Segundo ele, não adianta colocar uma pedra em cima. “É preciso acabar com a ocultação de cadáveres e, se não houver cadáver, é preciso construir uma narrativa oficial, formal, com um pedido oficial de desculpas feito pelo presidente da República e pelo ministro da Defesa, ou os chefes das três armas”.
Vannuchi cita o caso de Ulysses Guimarães. Até hoje, não encontraram seu corpo. Porém, há uma reconstituição do acidente. Ele estava em um helicóptero, sobrevoando o mar de Angra dos Reis no dia 12 de outubro de 1992. A aeronave caiu no oceano – a hora exata do acidente pode ser informada –, foram detectados os problemas que a fizeram cair e foram encontrados os corpos de todos os outros passageiros à bordo: sua mulher, o senador Severo Gomes e esposa, e o piloto.

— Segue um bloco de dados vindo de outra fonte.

(** * lux: the command-line application (app/app.go)

    A shallow embedding of [app.New]'s [Action] closure and flag table and
    of [download], together with the parts of Go's [strings], [unicode] and
    [unicode/utf8] packages that [strings.TrimSpace] runs through.

    The collaborators the application calls ([os], [utils.ParseInputFile],
    [request.SetOptions], [extractors.Extract], [downloader.Download],
    [json.Encoder.Encode], [fmt]) are not part of the file: they are the
    fields of the class [World], functions on an abstract environment.
    Every call of a collaborator is also recorded as an [event], so that
    "is called", "is never called" and "is called in this order" are
    statements about the list of events a run produces. *)

From Stdlib Require Import List String Ascii ZArith Bool Arith Lia.
Import ListNotations.

Local Open Scope string_scope.
Local Open Scope list_scope.
Local Open Scope Z_scope.

(* ================================================================== *)
(** * Go values *)

(** Go's [error] interface, with the two concrete errors the file builds
    itself: [errors.New] and [cli.Exit].  A collaborator may return any
    value of the type. *)
Inductive error : Type :=
| errorString (s : string)
| exitError (message : string) (exitCode : Z).

(** The pair [(value, error)] a Go call returns, read the way the callers
    read it: the value is looked at only when the error is nil. *)
Inductive result (A : Type) : Type :=
| Ok (a : A)
| Failed (err : error).
Arguments Ok {A} a.
Arguments Failed {A} err.

Module errors.
Definition New (text : string) : error := errorString text.
End errors.

(** [int(u)] for a [uint] [u], on a 64-bit platform. *)
Definition int (u : Z) : Z :=
  let v := u mod 2 ^ 64 in
  if v <? 2 ^ 63 then v else v - 2 ^ 64.

(** The string ["\t"]. *)
Definition TAB : string := String "009"%char EmptyString.

(* ================================================================== *)
(** * The packages the application imports: option structs *)

Module cli.
  (** [*cli.Context]: the positional arguments and the flag look-ups
      [c.Bool(name)], [c.String(name)], [c.Uint(name)]. *)
Record Context : Type := {
    Args : list string;
    Bool : string -> bool;
    String : string -> string;
    Uint : string -> Z
  }.

Definition Exit (message : string) (exitCode : Z) : error :=
    exitError message exitCode.
End cli.

Module request.
Record Options : Type := {
    RetryTimes : Z;
    Cookie : string;
    UserAgent : string;
    Refer : string;
    Debug : bool;
    Silent : bool
  }.
End request.

Module extractors.
Record Options : Type := {
    Playlist : bool;
    Items : string;
    ItemStart : Z;
    ItemEnd : Z;
    ThreadNumber : Z;
    EpisodeTitleOnly : bool;
    Cookie : string;
    YoukuCcode : string;
    YoukuCkey : string;
    YoukuPassword : string
  }.

  (** [*extractors.Data]: of its fields the application reads [Err] only;
      the others are the payload handed on to the downloader. *)
Record Data (Payload : Type) : Type := {
    payload : Payload;
    Err : option error
  }.
Arguments payload {Payload} d.
Arguments Err {Payload} d.
End extractors.

Module downloader.
Record Options : Type := {
    Silent : bool;
    InfoOnly : bool;
    Stream : string;
    Refer : string;
    OutputPath : string;
    OutputName : string;
    FileNameLength : Z;
    Caption : bool;
    MultiThread : bool;
    ThreadNumber : Z;
    RetryTimes : Z;
    ChunkSizeMB : Z;
    UseAria2RPC : bool;
    Aria2Token : string;
    Aria2Method : string;
    Aria2Addr : string
  }.

Record Downloader : Type := { option : Options }.

Definition New (o : Options) : Downloader := {| option := o |}.
End downloader.

Module json.
Inductive Writer : Type := Stdout.

Record Encoder : Type := {
    w : Writer;
    indentPrefix : string;
    indentValue : string;
    escapeHTML : bool
  }.

Definition NewEncoder (out : Writer) : Encoder :=
    {| w := out; indentPrefix := EmptyString; indentValue := EmptyString;
       escapeHTML := true |}.

Definition SetIndent (e : Encoder) (prefix indent : string) : Encoder :=
    {| w := w e; indentPrefix := prefix; indentValue := indent;
       escapeHTML := escapeHTML e |}.

Definition SetEscapeHTML (e : Encoder) (on : bool) : Encoder :=
    {| w := w e; indentPrefix := indentPrefix e; indentValue := indentValue e;
       escapeHTML := on |}.
End json.

(* ================================================================== *)
(** * Go's [unicode/utf8], [unicode] and [strings], as far as
      [strings.TrimSpace] goes

    A Go string is a sequence of bytes: here a [list ascii] inside the
    library and a [string] at its border.  A slice [s[i:]] is the suffix
    [skipn i s], a slice [s[:i]] the prefix [firstn i s].  Runes are [Z]. *)

Definition byte (c : ascii) : Z := Z.of_N (N_of_ascii c).

(** [s[i]] as a number. *)
Definition at_ (s : list ascii) (i : nat) : Z := byte (nth i s zero).

(** A value brought back into [int32]. *)
Definition wrap32 (v : Z) : Z := (v + 2 ^ 31) mod 2 ^ 32 - 2 ^ 31.

Module utf8.
Definition RuneError : Z := 0xFFFD.
Definition RuneSelf : Z := 0x80.
Definition UTFMax : Z := 4.

Definition maskx : Z := 0x3F.
Definition mask2 : Z := 0x1F.
Definition mask3 : Z := 0x0F.
Definition mask4 : Z := 0x07.

Definition locb : Z := 0x80.
Definition hicb : Z := 0xBF.

Definition xx : Z := 0xF1. (* invalid: size 1 *)
Definition as_ : Z := 0xF0. (* ASCII: size 1 *)
Definition s1 : Z := 0x02. (* accept 0, size 2 *)
Definition s2 : Z := 0x13. (* accept 1, size 3 *)
Definition s3 : Z := 0x03. (* accept 0, size 3 *)
Definition s4 : Z := 0x23. (* accept 2, size 3 *)
Definition s5 : Z := 0x34. (* accept 3, size 4 *)
Definition s6 : Z := 0x04. (* accept 0, size 4 *)
Definition s7 : Z := 0x44. (* accept 4, size 4 *)

(** The table [first[256]], row by row. *)
Definition first (b : Z) : Z :=
  if b <? 0x80 then as_            (* 0x00-0x7F *)
  else if b <? 0xC2 then xx        (* 0x80-0xBF, 0xC0, 0xC1 *)
  else if b <? 0xE0 then s1        (* 0xC2-0xDF *)
  else if b =? 0xE0 then s2
  else if b <? 0xED then s3        (* 0xE1-0xEC *)
  else if b =? 0xED then s4
  else if b <? 0xF0 then s3        (* 0xEE, 0xEF *)
  else if b =? 0xF0 then s5
  else if b <? 0xF4 then s6        (* 0xF1-0xF3 *)
  else if b =? 0xF4 then s7
  else xx.                         (* 0xF5-0xFF *)

(** The table [acceptRanges[16]]: the bounds of the second byte. *)
Definition acceptRanges (i : Z) : Z * Z :=
  if i =? 0 then (locb, hicb)
  else if i =? 1 then (0xA0, hicb)
  else if i =? 2 then (locb, 0x9F)
  else if i =? 3 then (0x90, hicb)
  else if i =? 4 then (locb, 0x8F)
  else (0, 0).

Definition RuneStart (b : Z) : bool := negb (Z.land b 0xC0 =? 0x80).

(** [func DecodeRuneInString(s string) (rune, int)] *)
Definition DecodeRuneInString (s : list ascii) : Z * nat :=
  let n := List.length s in
  if (n <? 1)%nat then (RuneError, 0%nat)
  else
    let s0 := at_ s 0 in
    let x := first s0 in
    if as_ <=? x then
      (* mask is 0 for ASCII and all ones for an invalid byte *)
      let mask := Z.shiftr (wrap32 (Z.shiftl x 31)) 31 in
      (Z.lor (Z.land s0 (Z.lnot mask)) (Z.land RuneError mask), 1%nat)
    else
      let sz := Z.to_nat (Z.land x 7) in
      let accept := acceptRanges (Z.shiftr x 4) in
      if (n <? sz)%nat then (RuneError, 1%nat)
      else
        let s1 := at_ s 1 in
        if (s1 <? fst accept) || (snd accept <? s1) then (RuneError, 1%nat)
        else if (sz <=? 2)%nat then
          (Z.lor (Z.shiftl (Z.land s0 mask2) 6) (Z.land s1 maskx), 2%nat)
        else
          let s2 := at_ s 2 in
          if (s2 <? locb) || (hicb <? s2) then (RuneError, 1%nat)
          else if (sz <=? 3)%nat then
            (Z.lor (Z.lor (Z.shiftl (Z.land s0 mask3) 12)
                          (Z.shiftl (Z.land s1 maskx) 6))
                   (Z.land s2 maskx), 3%nat)
          else
            let s3 := at_ s 3 in
            if (s3 <? locb) || (hicb <? s3) then (RuneError, 1%nat)
            else
              (Z.lor (Z.lor (Z.lor (Z.shiftl (Z.land s0 mask4) 18)
                                   (Z.shiftl (Z.land s1 maskx) 12))
                            (Z.shiftl (Z.land s2 maskx) 6))
                     (Z.land s3 maskx), 4%nat).

(** The loop of [DecodeLastRuneInString] that walks [start] down to [lim]
    looking for the first byte of a rune; [n] bounds the steps left. *)
Fixpoint DecodeLastRune_loop (n : nat) (s : list ascii) (start lim : Z) : Z :=
  match n with
  | O => start
  | S n' =>
      if start <? lim then start
      else if RuneStart (at_ s (Z.to_nat start)) then start
      else DecodeLastRune_loop n' s (start - 1) lim
  end.

(** [func DecodeLastRuneInString(s string) (rune, int)] *)
Definition DecodeLastRuneInString (s : list ascii) : Z * nat :=
  let end_ := Z.of_nat (List.length s) in
  if end_ =? 0 then (RuneError, 0%nat)
  else
    let start := end_ - 1 in
    let r := at_ s (Z.to_nat start) in
    if r <? RuneSelf then (r, 1%nat)
    else
      let lim := end_ - UTFMax in
      let lim := if lim <? 0 then 0 else lim in
      let start := start - 1 in
      let start :=
        DecodeLastRune_loop (Z.to_nat (start - lim + 1)) s start lim in
      let start := if start <? 0 then 0 else start in
      let '(r, size) :=
        DecodeRuneInString
          (firstn (Z.to_nat (end_ - start)) (skipn (Z.to_nat start) s)) in
      if negb (start + Z.of_nat size =? end_) then (RuneError, 1%nat)
      else (r, size).
End utf8.

Module unicode.
Definition MaxLatin1 : Z := 0xFF.

(** The 16-bit ranges of the table [White_Space] (all of stride 1). *)
Definition White_Space : list (Z * Z) :=
  [ (0x0009, 0x000d); (0x0020, 0x0020); (0x0085, 0x0085); (0x00a0, 0x00a0);
    (0x1680, 0x1680); (0x2000, 0x200a); (0x2028, 0x2029); (0x202f, 0x202f);
    (0x205f, 0x205f); (0x3000, 0x3000) ].

(** The first four ranges are the Latin-1 ones. *)
Definition LatinOffset : nat := 4.

Definition isExcludingLatin (rangeTab : list (Z * Z)) (r : Z) : bool :=
  existsb (fun range => (fst range <=? r) && (r <=? snd range))
          (skipn LatinOffset rangeTab).

(** [func IsSpace(r rune) bool] *)
Definition IsSpace (r : Z) : bool :=
  if r mod 2 ^ 32 <=? MaxLatin1 then
    (r =? 0x09) || (r =? 0x0A) || (r =? 0x0B) || (r =? 0x0C) || (r =? 0x0D)
    || (r =? 0x20) || (r =? 0x85) || (r =? 0xA0)
  else isExcludingLatin White_Space r.
End unicode.

Module strings.
(** The table [asciiSpace[256]]. *)
Definition asciiSpace (c : Z) : Z :=
  if (c =? 0x09) || (c =? 0x0A) || (c =? 0x0B) || (c =? 0x0C) || (c =? 0x0D)
     || (c =? 0x20)
  then 1 else 0.

(** [indexFunc]: [for i, r := range s], where [s] is what is left of the
    string from byte [i] on; [n] bounds the runes left. *)
Fixpoint indexFunc_loop (n : nat) (s : list ascii) (i : Z)
    (f : Z -> bool) (truth : bool) : Z :=
  match n with
  | O => -1
  | S n' =>
      match s with
      | [] => -1
      | _ :: _ =>
          let '(r, size) := utf8.DecodeRuneInString s in
          if Bool.eqb (f r) truth then i
          else indexFunc_loop n' (skipn size s) (i + Z.of_nat size) f truth
      end
  end.

Definition indexFunc (s : list ascii) (f : Z -> bool) (truth : bool) : Z :=
  indexFunc_loop (List.length s) s 0 f truth.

A narrativa e a reconstrução do momento permitem afirmar que, mesmo sem terem achado o corpo, ele está morto. Sem o corpo e, pior, sem a narrativa e a certeza da morte, resta a dúvida: “e se fulano foi torturado até perder a consciência, teve uma amnésia e está encostado em um asilo ou abrigo?”, indaga o ministro.
“A narrativa é importante para encerrar esse processo de espera que se caracteriza como crime continuado e violação de direitos continuada. Essa incerteza, essa angústia, produz situações como a de dona Gertrudes. Tem que haver uma narrativa. Sem ela, não existe nenhuma certeza. E sem a certeza, os familiares não podem processar o luto. Isso tem que acabar, os familiares de desaparecidos não podem legar aos seus filhos essa espera”.
Cena 4: o ritual necessário ou a travessia de Caronte
O ministro sabe o que está dizendo. Segundo Carl Gustav Jung, um dos “pais” da psicologia analítica, para lidar com o imponderável, de nada adianta ao homem seu pensamento lógico e sistematizado que explica o mundo. Em situações em que o desconhecido, o incompreensível e o inexprimível estão envolvidos (no caso, o desaparecimento de familiares), a instância simbólica se compõe como a única solução. Apenas os rituais permitem ao homem, de alguma forma, participar do fenômeno e vivenciá-lo de fato.
A busca incansável dos familiares pelos corpos dos desaparecidos está ligada à instância simbólica. Racionalmente, há muito pouca diferença entre ter ou não o corpo, a prova concreta dessas perdas. Simbolicamente, no entanto, isso representa muito mais do que uma prova; o corpo sem vida é a passagem para o que Jung chamou de participação mística, que permite à pessoa enlutada transformar o momento de dor e melancolia em verbo, significá-lo, fazê-lo acontecer.
Por isso, a situação dos familiares de desaparecidos políticos, de nutrir uma esperança sobre a morte, é pior do que o luto, “uma tristeza inteira”. Aquilo que não pode ser definido e não pode ser falado, não se concretiza. Somente a simbolização poderia fazer essa ponte, o que, nesse caso, só poderia ocorrer com um enterro dos corpos ou restos mortais dos desaparecidos. Os familiares se certificariam de sua perda e concretizariam a morte, pondo fim à eterna angústia da incerteza.
A necessidade de rituais fúnebres está tão arraigada no imaginário da humanidade que já existia na mitologia grega. O barqueiro Caronte tinha a função de atravessar as almas para a outra margem do Aqueronte, o rio dos Mortos. Porém, só transportava as dos que tinham tido seus corpos devidamente sepultados.
Segundo essa lenda, as almas dos que não haviam sido sepultados não podiam atravessar o rio, e estavam condenadas a vagar pela margem do Aqueronte durante 100 anos.